The saga of property located at the intersection of Tucker and Ritchie streets came before council once again, and appears to be progressing towards a positive conclusion.
It was reported Carl Tenney has received his certification from the state to allow him to remove asbestos from the building before it can be torn down. Tenney told city officials he intends to raze the structure once the asbestos has been removed. Tenney has received a letter from the property owner, Bob Stell, stating he has permission to tear the building down.
Trees and other vegetation have been removed from the property as the cleanup continues.
Mayor Kenny Davidson said the city will allow Tenney to continue to his cleanup as he is continuing to progress as part of negotiations to remedy the property situation.
Area residents have noted a multitude of safety issues regarding the property, including broken glass, children having access to the inside of the structure and asbestos, among others.
Council also received a letter from a concerned resident regarding property located at 32 Meadow St.
According to the correspondence, the residents there have constructed what is referred to a shack, without any construction permits from the city for the project.
In the letter, Reta Ostrowske also asked for some relief to be given for high water during heavy rains that cause her to have to wade through it to get to her garage.
"I would appreciate some action on these matters or maybe I need to get the Public Service Commission, Department of Natural Resources environmental department involved, as I believe there (are) some health hazards," Ostrowske said in the letter.
A letter from Idress M. Gooden, RESA 7, was presented to council, in which Gooden shared her dismay at City Attorney Dave McCauley's referencing making a "hit list" of the work properties in town to get them cleaned up. Gooden outlined a number of factors that lead to properties falling into disrepair, including generational poverty.

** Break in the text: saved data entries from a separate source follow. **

Lemma search_spec h (t : seg → bool) (test : Z → block → bool) l1 l2 fuel :
  (∀ x p n, test (addr x) (Block (cap x) p n (unused x)) = t x) →
  represents h (l1 ++ l2) → (length l2 < fuel)%nat →
  (∃ m x m', l2 = m ++ x :: m' ∧ t x = true ∧ Forall (λ y, t y = false) m ∧
     search fuel h (first_addr l2 0) test = addr x) ∨
  (Forall (λ y, t y = false) l2 ∧ search fuel h (first_addr l2 0) test = 0).
Proof.
  intros Ht. revert l1 l2; induction fuel as [|fuel IH]; intros l1 l2 Hr Hlen; [lia|].
  destruct l2 as [|x l2]; [right; done|]. cbn [search first_addr].
  pose proof (represents_get _ _ _ _ Hr) as Hx. destruct (represents_order _ _ _ _ Hr) as (Hb & _).
  destruct (Z.eqb_spec (addr x) 0) as [E|_]; [unfold HEAP_BASE in Hb; lia|].
  rewrite Hx, Ht. destruct (t x) eqn:Etx.
  - left. exists [], x, l2. done.
  - cbn [next]. rewrite (cons_middle x), app_assoc in Hr. cbn in Hlen.
    destruct (IH _ _ Hr ltac:(lia)) as [(m & y & m' & -> & ? & ? & ?)|[? ?]].
    + left. exists (x :: m), y, m'. split; [done|]. split; [done|]. split; [by constructor|done].
    + right. split; [by constructor|done].
Qed.

Lemma walk_spec h l (t : seg → bool) (test : Z → block → bool) :
  (∀ x p n, test (addr x) (Block (cap x) p n (unused x)) = t x) → represents h l →
  (∃ m x m', l = m ++ x :: m' ∧ t x = true ∧ Forall (λ y, t y = false) m ∧ walk h test = addr x) ∨
  (Forall (λ y, t y = false) l ∧ walk h test = 0).
Proof.
  intros Ht Hr. unfold walk. rewrite (rep_first _ _ Hr).
  apply (search_spec h t test [] l); [done|done|].
  pose proof (tiles_length _ _ _ (rep_tiles _ _ Hr)) as Hl.
  destruct (rep_mapped _ _ Hr) as [? _].
  enough (Z.of_nat (length l) ≤ heap_mapped h / 32) by lia. apply Z.div_le_lower_bound; lia.
Qed.

(** ** Live allocations and separation *)

(** Payload address to capacity, for the blocks in use. *)
Fixpoint live (l : list seg) : gmap Z Z :=
  match l with
  | [] => ∅
  | x :: l => if unused x then live l else <[payload x := cap x]> (live l)
  end.

Fixpoint ends_free (l : list seg) : bool :=
  match l with [] => false | [x] => unused x | _ :: l => ends_free l end.
Definition starts_free (l : list seg) : bool := match l with [] => false | x :: _ => unused x end.

Lemma separated_app l1 l2 :
  separated (l1 ++ l2) ↔ separated l1 ∧ separated l2 ∧ ends_free l1 && starts_free l2 = false.
Proof.
  induction l1 as [|x l1 IH]; [cbn; tauto|].
  destruct l1 as [|y l1].
  - destruct l2 as [|z l2]; cbn; [rewrite andb_false_r|]; tauto.
  - change (separated ((x :: y :: l1) ++ l2)) with
      ((unused x && unused y = false) ∧ separated ((y :: l1) ++ l2)).
    rewrite IH. cbn [separated ends_free]. tauto.
Qed.
Lemma ends_free_app l1 x l2 : ends_free (l1 ++ x :: l2) = ends_free (x :: l2).
Proof.
  induction l1 as [|y l1 IH]; [done|]. cbn [app]. rewrite <- IH. by destruct l1.
Qed.

Lemma live_lookup_ge a l e p : tiles a l e → p < a + sizeof_block → live l !! p = None.
Proof.
  revert a; induction l as [|x l IH]; intros a; cbn; [done|].
  intros (<- & ? & _ & H) Hp. unfold seg_end, payload, sizeof_block in *.
  assert (live l !! p = None) as E by (apply (IH (addr x + 16 + cap x)); [done|lia]).
  destruct (unused x); [done|]. rewrite lookup_insert_ne by lia. done.
Qed.

Lemma live_elem l p c : live l !! p = Some c → ∃ x, x ∈ l ∧ unused x = false ∧ p = payload x ∧ c = cap x.
Proof.
  induction l as [|x l IH]; cbn; [by rewrite lookup_empty|].
  destruct (unused x) eqn:E.
  - intros (y & ? & ?)%IH. exists y. split; [by right|done].
  - destruct (decide (p = payload x)) as [->|].
    + rewrite lookup_insert_eq. intros [= <-]. exists x. split; [by left|done].
    + rewrite lookup_insert_ne by done. intros (y & ? & ?)%IH. exists y. split; [by right|done].
Qed.

Lemma live_unused l1 x l2 : unused x = true → live (l1 ++ x :: l2) = live (l1 ++ l2).
Proof. intros E. induction l1 as [|y l1 IH]; cbn; [by rewrite E|by rewrite IH]. Qed.

Lemma live_app_unused l1 l2 : Forall (λ x, unused x = true) l2 → live (l1 ++ l2) = live l1.
Proof.
  intros H. induction H as [|x l Hx H IH]; [by rewrite app_nil_r|]. by rewrite live_unused.
Qed.

Lemma live_none a l1 x l2 e : tiles a (l1 ++ x :: l2) e → live (l1 ++ l2) !! payload x = None.
Proof.
  revert a; induction l1 as [|y l1 IH]; intros a; cbn.
  - intros (_ & ? & _ & H). apply (live_lookup_ge _ _ _ _ H). unfold seg_end, payload, sizeof_block. lia.
  - intros (<- & ? & _ & H). pose proof (IH _ H) as E.
    destruct (tiles_elem _ _ _ x H) as [Hge _]; [set_solver|].
    unfold seg_end, sizeof_block in Hge. unfold payload in *.
    destruct (unused y); [done|]. rewrite lookup_insert_ne by lia. done.
Qed.

Lemma live_used a l1 x l2 e : tiles a (l1 ++ x :: l2) e → unused x = false →
  live (l1 ++ x :: l2) = <[payload x := cap x]> (live (l1 ++ l2)).
Proof.
  intros Ht Hx. revert a Ht; induction l1 as [|y l1 IH]; intros a; cbn.
  - by rewrite Hx.
  - intros (<- & ? & _ & H). rewrite (IH _ H).
    destruct (tiles_elem _ _ _ x H) as [Hge _]; [set_solver|]. unfold seg_end, sizeof_block in Hge.
    destruct (unused y); [done|]. apply insert_insert_ne. unfold payload. lia.
Qed.

(** Distinct live payloads are disjoint, aligned and inside the window. *)
Lemma live_disjoint h l p c p' c' : represents h l →
  live l !! p = Some c → live l !! p' = Some c' →
  p = p' ∨ p + c ≤ p' ∨ p' + c' ≤ p.
Proof.
  intros Hr (x & Hx & _ & -> & ->)%live_elem (y & Hy & _ & -> & ->)%live_elem.
  destruct (tiles_disjoint _ _ _ _ _ (rep_tiles _ _ Hr) Hx Hy) as [->|[?|?]]; [by left|right; left|right; right];
    unfold payload, seg_end, sizeof_block in *; lia.
Qed.
Lemma live_bounds h l p c : represents h l → live l !! p = Some c →
  HEAP_BASE < p ∧ p + c ≤ HEAP_BASE + heap_mapped h ∧ 16 ≤ c ∧ (16 | p).
Proof.
  intros Hr (x & Hx & _ & -> & ->)%live_elem.
  destruct (tiles_elem _ _ _ _ (rep_tiles _ _ Hr) Hx) as (? & ? & Hend).
  unfold seg_end, payload, sizeof_block in *. split_and!; [lia|lia|lia|].
  apply Z.divide_add_r; [|by exists 1].
  apply (tiles_aligned _ _ _ x (rep_tiles _ _ Hr)); [by exists (HEAP_BASE / 16)|done].
Qed.

(** ** Separation and live maps through the list operations *)

Definition mark (x : seg) (f : bool) : seg := Seg (addr x) (cap x) f.

Lemma put_free_represents h l1 x l2 f : represents h (l1 ++ x :: l2) →
  represents (hupd (addr x) (put_free f) h) (l1 ++ mark x f :: l2).
Proof.
  intros Hr. pose proof (represents_get _ _ _ _ Hr) as Hx.
  destruct (represents_order _ _ _ _ Hr) as (_ & Hlt & Hgt & Ht).
  assert (∀ q, q ≠ addr x → hget (hupd (addr x) (put_free f) h) q = hget h q) as Hne.
  { intros q Hq. by rewrite hget_hupd, decide_False. }
  apply (represents_replace h _ l1 x (mark x f :: l2) l2); try done.
  - pose proof (rep_chain _ _ Hr) as Hc. apply chain_app in Hc as (_ & _ & Hc2). cbn. split.
    + by rewrite hget_hupd, decide_True, Hx.
    + eapply chain_frame, Hc2. intros p Hp. apply Hne. specialize (Hgt p Hp). lia.
  - intros p Hp. apply Hne. specialize (Hlt p Hp). lia.
  - cbn. by rewrite (rep_last _ _ Hr), last_addr_app.
Qed.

Gooden suggested utilizing community programs to gain positive outcomes on property issues.
Council noted most property owners and renters want to keep up their properties and do the right thing. There is, however, a small percentage who prefer to not do the right thing, and this is when such actions need to be taken to encourage compliance.
Council is mulling the possibility of a state-allowed ordinance to place fees on vacant building within the corporate limits to develop a nest egg to deal with these situations in the future.